▶ _Task requirements_
Repeat the data precisely as given.

#### Provided data ####

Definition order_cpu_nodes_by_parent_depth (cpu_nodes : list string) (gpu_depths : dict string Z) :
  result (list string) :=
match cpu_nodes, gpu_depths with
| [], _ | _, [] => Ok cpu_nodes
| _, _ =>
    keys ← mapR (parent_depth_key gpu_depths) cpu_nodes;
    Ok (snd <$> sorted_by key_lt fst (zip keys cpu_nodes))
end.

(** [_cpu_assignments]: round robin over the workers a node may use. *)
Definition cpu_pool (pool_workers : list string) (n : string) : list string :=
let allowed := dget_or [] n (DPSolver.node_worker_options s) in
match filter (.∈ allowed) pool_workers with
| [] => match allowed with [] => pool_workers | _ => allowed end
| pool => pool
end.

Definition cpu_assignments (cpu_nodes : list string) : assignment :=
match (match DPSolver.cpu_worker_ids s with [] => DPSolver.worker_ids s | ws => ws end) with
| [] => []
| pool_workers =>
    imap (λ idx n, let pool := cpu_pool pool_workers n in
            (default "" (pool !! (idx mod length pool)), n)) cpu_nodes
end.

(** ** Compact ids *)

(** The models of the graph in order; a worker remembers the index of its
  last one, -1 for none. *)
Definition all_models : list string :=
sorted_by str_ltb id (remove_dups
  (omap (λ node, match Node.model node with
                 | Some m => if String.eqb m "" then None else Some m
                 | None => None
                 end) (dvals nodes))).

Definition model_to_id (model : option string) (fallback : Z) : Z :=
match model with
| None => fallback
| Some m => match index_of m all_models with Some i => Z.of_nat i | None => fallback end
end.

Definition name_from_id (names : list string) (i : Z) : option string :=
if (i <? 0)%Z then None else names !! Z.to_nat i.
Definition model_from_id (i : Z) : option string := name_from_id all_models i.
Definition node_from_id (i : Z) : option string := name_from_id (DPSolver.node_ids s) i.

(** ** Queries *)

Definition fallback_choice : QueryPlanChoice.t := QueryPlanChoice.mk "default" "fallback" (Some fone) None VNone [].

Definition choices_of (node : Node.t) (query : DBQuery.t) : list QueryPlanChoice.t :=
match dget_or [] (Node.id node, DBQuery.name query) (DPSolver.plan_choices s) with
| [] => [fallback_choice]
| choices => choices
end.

####

▶ _Solution for this problem_
Definition order_cpu_nodes_by_parent_depth (cpu_nodes : list string) (gpu_depths : dict string Z) :
  result (list string) :=
match cpu_nodes, gpu_depths with
| [], _ | _, [] => Ok cpu_nodes
| _, _ =>
    keys ← mapR (parent_depth_key gpu_depths) cpu_nodes;
    Ok (snd <$> sorted_by key_lt fst (zip keys cpu_nodes))
end.

(** [_cpu_assignments]: round robin over the workers a node may use. *)
Definition cpu_pool (pool_workers : list string) (n : string) : list string :=
let allowed := dget_or [] n (DPSolver.node_worker_options s) in
match filter (.∈ allowed) pool_workers with
| [] => match allowed with [] => pool_workers | _ => allowed end
| pool => pool
end.

Definition cpu_assignments (cpu_nodes : list string) : assignment :=
match (match DPSolver.cpu_worker_ids s with [] => DPSolver.worker_ids s | ws => ws end) with
| [] => []
| pool_workers =>
    imap (λ idx n, let pool := cpu_pool pool_workers n in
            (default "" (pool !! (idx mod length pool)), n)) cpu_nodes
end.

(** ** Compact ids *)

(** The models of the graph in order; a worker remembers the index of its
  last one, -1 for none. *)
Definition all_models : list string :=
sorted_by str_ltb id (remove_dups
  (omap (λ node, match Node.model node with
                 | Some m => if String.eqb m "" then None else Some m
                 | None => None
                 end) (dvals nodes))).

Definition model_to_id (model : option string) (fallback : Z) : Z :=
match model with
| None => fallback
| Some m => match index_of m all_models with Some i => Z.of_nat i | None => fallback end
end.

Definition name_from_id (names : list string) (i : Z) : option string :=
if (i <? 0)%Z then None else names !! Z.to_nat i.
Definition model_from_id (i : Z) : option string := name_from_id all_models i.
Definition node_from_id (i : Z) : option string := name_from_id (DPSolver.node_ids s) i.

(** ** Queries *)

Definition fallback_choice : QueryPlanChoice.t := QueryPlanChoice.mk "default" "fallback" (Some fone) None VNone [].

Definition choices_of (node : Node.t) (query : DBQuery.t) : list QueryPlanChoice.t :=
match dget_or [] (Node.id node, DBQuery.name query) (DPSolver.plan_choices s) with
| [] => [fallback_choice]
| choices => choices
end.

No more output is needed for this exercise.